───── Provided entries ─────
(** [excludeDesc], the note on [.llxprtignore] included. *)
Definition excludeDesc : string :=
  "Excluding: " +:+
  (if (len finalExclusionPatternsForDescription >? 0)%Z then
     "patterns like `" +:+
     String.concat "`, `" (firstn 2 finalExclusionPatternsForDescription) +:+
     (if (len finalExclusionPatternsForDescription >? 2)%Z then "...`" else "`")
   else "none specified") +:+
  (if (len (getLlxprtIgnorePatterns config) >? 0)%Z && (llxprtPatternsInEffect >? 0)%Z
   then " (includes " +:+ numberToString llxprtPatternsInEffect +:+ " from .llxprtignore)"
   else "").

Definition getDescription : string :=
  "Will attempt to read and concatenate files " +:+ pathDesc +:+ ". " +:+ excludeDesc +:+
  ". File encoding: " +:+ DEFAULT_ENCODING +:+ ". Separator: " +:+ quote +:+
  separatorFor "path/to/file.ext" +:+ quote +:+ ".".

End GetDescription.

End ReadManyFilesDescription.

(** ** The notions of the further statements *)

Module ReadManyFilesAccounting.

Import Js ReadManyFiles.

(** [l] is [l'] with some of its items left out. *)
Inductive subsequence {A} : list A -> list A -> Prop :=
| subsequence_nil : subsequence [] []
| subsequence_keep x l l' : subsequence l l' -> subsequence (x :: l) (x :: l')
| subsequence_drop x l l' : subsequence l l' -> subsequence l (x :: l').

(** [a] sorts strictly before [b]. *)
Definition before (a b : string) : Prop := String.ltb a b = true.

(** The files that were the argument of [stat], in the order of the calls. *)
Definition statted (calls : list FsCall) : list string :=
  flat_map (fun c => match c with Stat p => [p] | _ => [] end) calls.

(** The files that were the argument of [processSingleFileContent]. *)
Definition reads (calls : list FsCall) : list string :=
  flat_map (fun c => match c with ProcessSingleFileContent p => [p] | _ => [] end) calls.

(** The tokens a part is counted for when it is added in full: the
    estimate of a text, 85 for inline data. *)
Definition costOf (part : FileUtils.PartUnion) : Z :=
  match part with
  | FileUtils.Text s => estimateTokens s
  | FileUtils.Inline _ => 85%Z
  end.

Definition totalCost (parts : list FileUtils.PartUnion) : Z :=
  fold_right (fun part acc => (costOf part + acc)%Z) 0%Z parts.

(** The loop over the files passes [filePath] over without reading
    anything from it: [stat] fails, the file is larger than the limit, it
    is an image or a PDF that was not asked for, or the read fails. *)
Definition rejected (h : Host) (config : Config) (params : ReadManyFilesParams)
  (filePath : string) : bool :=
  match stat h filePath with
  | inl _ => true
  | inr size =>
      (size >? fileSizeLimit config)%Z ||
      (isAsset (detectFileType h filePath) && negb (requestedExplicitly params filePath)) ||
      truthy (FileUtils.error (processSingleFileContent h filePath (getTargetDir config)))
  end.


(** The entries [glob] produced that lie outside the workspace. *)
Definition outside (config : Config) (entries : list string) : list string :=
  filter (fun p => negb (isPathWithinWorkspace config p)) entries.

End ReadManyFilesAccounting.

Module MemoryDiscoveryAccounting.

Import Js MemoryDiscovery MemoryDiscoveryDesign.

(** An item that contributes no block: it could not be read, or it holds
    white space only. *)
Definition blankItem (item : GeminiFileContent) : bool :=
  match content item with
  | None => true
  | Some text => (String.length (trim text) =? 0)%nat
  end.

Section Discovery.
Variable h : Host.

(** What one directory contributes: for each context file name in turn
    its paths, then the extension paths, repetitions dropped. *)
Definition pathsOfDir (home : string) (opts : FileFilteringOptions) (maxDirs : Z)
  (ext : list string) (dir : string) : list string :=
  dedup (flat_map (pathsFor h dir home opts maxDirs) (getAllContextFilenames h) ++ ext).

(** The global files that are readable, one per context file name. *)
Definition globalPaths (home : string) : list string :=
  filter (access h) (map (globalMemoryPath h home) (getAllContextFilenames h)).

End Discovery.

End MemoryDiscoveryAccounting.

(** ** Further worlds *)

Module MoreWorlds.

Import Js Fixture Worlds.

Section ReadManyFiles.
Import ReadManyFiles.

(** The configuration of [Fixture.config] with an ignore service whose
    [.gitignore] lists [b.txt]. *)
Definition ignoring (s : EphemeralSettings) : Config :=
  {| getTargetDir := "/ws";
     getFileFilteringOptions := None;
     getLlxprtIgnorePatterns := [];
     filterFiles := fun l o =>
       if respectGitIgnore o then filter (fun p => negb (String.eqb p "b.txt")) l else l;
     getDirectories := ["/ws"];
     isPathWithinWorkspace := fun p => String.prefix "/ws/" p;
     getEphemeralSettings := s |}.

(** Three workspace roots. *)
Definition threeRoots : Config :=
  {| getTargetDir := "/ws";
     getFileFilteringOptions := None;
     getLlxprtIgnorePatterns := [];
     filterFiles := fun l _ => l;
     getDirectories := ["/ws"; "/lib"; "/doc"];
     isPathWithinWorkspace := fun p => String.prefix "/ws/" p;
     getEphemeralSettings := defaults |}.

(** A host whose [glob] finds [/ws/a.txt] in the first root; by the time
    of the other two roots the signal of the call is aborted, and [glob]
    throws. *)
Definition failing : Host :=
  {| validate := fun _ => None;
     glob := fun _ _ cwd =>
       if String.eqb cwd "/ws" then inr ["/ws/a.txt"]
       else inl "This operation was aborted";
     relative := relativeUnder;
     resolve := resolveUnder;
     stat := stat inside;
     detectFileType := typeByExtension;
     processSingleFileContent := processSingleFileContent inside;
     toLocaleString := numberToString;
     getCurrentContextFilename := "LLXPRT.md";
     DEFAULT_FILE_FILTERING_OPTIONS :=
       {| respectGitIgnore := true; respectLlxprtIgnore := true |} |}.

(** A configuration with two patterns from [.llxprtignore], one of them
    twice. *)
Definition withIgnoreFile : Config :=
  {| getTargetDir := "/ws";
     getFileFilteringOptions := None;
     getLlxprtIgnorePatterns := ["*.log"; "tmp/"; "*.log"];
     filterFiles := fun l _ => l;
     getDirectories := ["/ws"];
     isPathWithinWorkspace := fun p => String.prefix "/ws/" p;
     getEphemeralSettings := defaults |}.

(** A picture between two text files. *)
Definition gallery : Host :=
  host [ ("/ws/a.txt", "hello"); ("/ws/pic.PNG", "iVBORw0KGgo="); ("/ws/z.txt", "") ]
       ["/ws/a.txt"; "/ws/pic.PNG"; "/ws/z.txt"].

(** The world [inside] with a file [/ws/b.txt] that cannot be opened. *)
Definition unreadable : Host :=
  {| validate := validate inside;
     glob := glob inside;
     relative := relative inside;
     resolve := resolve inside;
     stat := stat inside;
     detectFileType := detectFileType inside;
     processSingleFileContent := fun p root =>
       if String.eqb p "/ws/b.txt" then
         {| FileUtils.llmContent := FileUtils.Text "EACCES: permission denied";
            FileUtils.error := Some "EACCES: permission denied";
            FileUtils.isTruncated := false |}
       else processSingleFileContent inside p root;
     toLocaleString := toLocaleString inside;
     getCurrentContextFilename := getCurrentContextFilename inside;
     DEFAULT_FILE_FILTERING_OPTIONS := DEFAULT_FILE_FILTERING_OPTIONS inside |}.

(** A request with exclude patterns of its own. *)
Definition excluding (useDefaults : option bool) : ReadManyFilesParams :=
  {| paths := ["src/**/*.ts"]; include := Some ["*.md"]; exclude := Some ["**/*.test.ts"];
     recursive := None; useDefaultExcludes := useDefaults;
     file_filtering_options := None |}.

End ReadManyFiles.

(** A context file in the home directory [/home/u], beside the global
    one in [/home/u/.llxprt]. *)
Definition homeFile : MemoryDiscovery.Host :=
  memoryHost
    [ ("/home/u/.llxprt/LLXPRT.md", "global"); ("/home/u/LLXPRT.md", "home") ]
    [] "/home/u" ["LLXPRT.md"].

End MoreWorlds.

(** ** Facts about the JavaScript built-ins *)

Module JsFacts.

Import Js.

Lemma len_app {A} (l l' : list A) : len (l ++ l') = (len l + len l')%Z.
Proof. unfold len. rewrite length_app. lia. Qed.

Lemma len_nonneg {A} (l : list A) : (0 <= len l)%Z.
Proof. unfold len. lia. Qed.

Lemma setAdd_In x y s : In y (setAdd x s) <-> y = x \/ In y s.
Proof. unfold setAdd. apply set_add_iff. Qed.

Lemma setAdd_NoDup x s : NoDup s -> NoDup (setAdd x s).
Proof. unfold setAdd. apply set_add_nodup. Qed.

Lemma setAdd_old x s : In x s -> setAdd x s = s.
Proof.
  unfold setAdd. induction s as [|y s IH]; simpl; [tauto|].
  intros [->|Hin].
  - destruct (string_dec x x); congruence.
  - destruct (string_dec x y); [reflexivity|]. now rewrite IH.
Qed.

Lemma setAdd_new x s : ~ In x s -> setAdd x s = s ++ [x].
Proof.
  unfold setAdd. induction s as [|y s IH]; simpl; [reflexivity|].
  intros Hn. destruct (string_dec x y) as [->|_]; [tauto|].
  rewrite IH; tauto.
Qed.

Lemma setAddAll_app l l' s : setAddAll (l ++ l') s = setAddAll l' (setAddAll l s).
Proof. unfold setAddAll. apply fold_left_app. Qed.

Lemma setAddAll_In l : forall s y, In y (setAddAll l s) <-> In y l \/ In y s.
Proof.
  induction l as [|x l IH]; intros s y; simpl.
  - tauto.
  - change (In y (setAddAll l (setAdd x s)) <-> (x = y \/ In y l) \/ In y s).
    rewrite IH, setAdd_In. intuition congruence.
Qed.

Lemma setAddAll_NoDup l : forall s, NoDup s -> NoDup (setAddAll l s).
Proof.
  induction l as [|x l IH]; intros s Hs; simpl; [assumption|].
  apply IH, setAdd_NoDup, Hs.
Qed.

Lemma arrayIncludes_In a x : arrayIncludes a x = true <-> In x a.
Proof.
  unfold arrayIncludes. rewrite existsb_exists. split.
  - intros [y [Hin Heq]]. apply String.eqb_eq in Heq. now subst.
  - intros Hin. exists x. split; [assumption|apply String.eqb_refl].
Qed.

Lemma firstn_incl {A} n : forall l : list A, incl (firstn n l) l.
Proof.
  induction n as [|n IH]; intros [|x l]; cbn; try apply incl_nil_l.
  apply incl_cons; [now left|]. apply incl_tl, IH.
Qed.

(** *** [sort] *)

Lemma insertSorted_perm x l : Permutation (insertSorted x l) (x :: l).
Proof.
  induction l as [|y l IH]; simpl; [reflexivity|].
  destruct (String.leb x y); [reflexivity|].
  rewrite IH. apply perm_swap.
Qed.

Lemma sort_perm l : Permutation (sort l) l.
Proof.
  induction l as [|x l IH]; simpl; [reflexivity|].
  rewrite insertSorted_perm. now constructor.
Qed.

Lemma sort_In l x : In x (sort l) <-> In x l.
Proof.
  split; apply Permutation_in; [apply sort_perm | symmetry; apply sort_perm].
Qed.

Lemma sort_length l : List.length (sort l) = List.length l.
Proof. apply Permutation_length, sort_perm. Qed.

End JsFacts.

Module StringFacts.

Import Js.

Lemma string_of_app a b :
  string_of_list_ascii (a ++ b) = string_of_list_ascii a +:+ string_of_list_ascii b.
Proof. induction a as [|c a IH]; cbn; [reflexivity|now rewrite IH]. Qed.

Lemma list_of_length s : List.length (list_ascii_of_string s) = String.length s.
Proof. induction s as [|c s IH]; cbn; [reflexivity|now rewrite IH]. Qed.

Lemma string_of_length l : String.length (string_of_list_ascii l) = List.length l.
Proof. induction l as [|c l IH]; cbn; [reflexivity|now rewrite IH]. Qed.

Lemma append_length a b : String.length (a +:+ b) = (String.length a + String.length b)%nat.
Proof. induction a as [|c a IH]; cbn; [reflexivity|now rewrite IH]. Qed.

Lemma toLowerCase_length s : String.length (toLowerCase s) = String.length s.
Proof. induction s as [|c s IH]; cbn; [reflexivity|now rewrite IH]. Qed.

Lemma prefix_append_left a b : forall t,
  String.prefix (a +:+ b) t = true -> String.prefix a t = true.
Proof.
  induction a as [|c a IH]; intros [|d t]; cbn; try reflexivity; try discriminate.
  destruct (ascii_dec c d); [apply IH|discriminate].
Qed.

(** A string that contains [a +:+ b] contains [a]. *)
Lemma includes_append_left a b s :
  includes s (a +:+ b) = true -> includes s a = true.
Proof.
  induction s as [|c s IH]; cbn [includes]; intros H; apply orb_prop in H as [H|H].
  - apply prefix_append_left in H. now rewrite H.
  - discriminate.
  - apply prefix_append_left in H. now rewrite H.
  - rewrite IH by assumption. apply orb_true_r.
Qed.

Lemma substring0_prefix n : forall s, String.prefix (String.substring 0 n s) s = true.
Proof.
  induction n as [|n IH]; intros [|c s]; cbn; try reflexivity.
  destruct (ascii_dec c c); [apply IH|congruence].
Qed.

Lemma substring0_length n : forall s,
  String.length (String.substring 0 n s) = Nat.min n (String.length s).
Proof.
  induction n as [|n IH]; intros [|c s]; cbn; try reflexivity. now rewrite IH.
Qed.

Lemma app_same_length {A} (a a' : list A) : forall b b',
  List.length a = List.length a' -> a ++ b = a' ++ b' -> b' = b.
Proof.
  revert a'. induction a as [|x a IH]; intros [|x' a'] b b'; cbn; try discriminate.
  - congruence.
  - intros [= Hl] [= _ H]. eapply IH; eauto.
Qed.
─────
§ Exercise description
Your task for the entries above: copy exactly the span starting with the line with "Definition getDescription : string" and going on through the line with "Definition reads (calls", both lines included, and nothing else.

§ Exercise solution
Definition getDescription : string :=
  "Will attempt to read and concatenate files " +:+ pathDesc +:+ ". " +:+ excludeDesc +:+
  ". File encoding: " +:+ DEFAULT_ENCODING +:+ ". Separator: " +:+ quote +:+
  separatorFor "path/to/file.ext" +:+ quote +:+ ".".

End GetDescription.

End ReadManyFilesDescription.

(** ** The notions of the further statements *)

Module ReadManyFilesAccounting.

Import Js ReadManyFiles.

(** [l] is [l'] with some of its items left out. *)
Inductive subsequence {A} : list A -> list A -> Prop :=
| subsequence_nil : subsequence [] []
| subsequence_keep x l l' : subsequence l l' -> subsequence (x :: l) (x :: l')
| subsequence_drop x l l' : subsequence l l' -> subsequence l (x :: l').

(** [a] sorts strictly before [b]. *)
Definition before (a b : string) : Prop := String.ltb a b = true.

(** The files that were the argument of [stat], in the order of the calls. *)
Definition statted (calls : list FsCall) : list string :=
  flat_map (fun c => match c with Stat p => [p] | _ => [] end) calls.

(** The files that were the argument of [processSingleFileContent]. *)
Definition reads (calls : list FsCall) : list string :=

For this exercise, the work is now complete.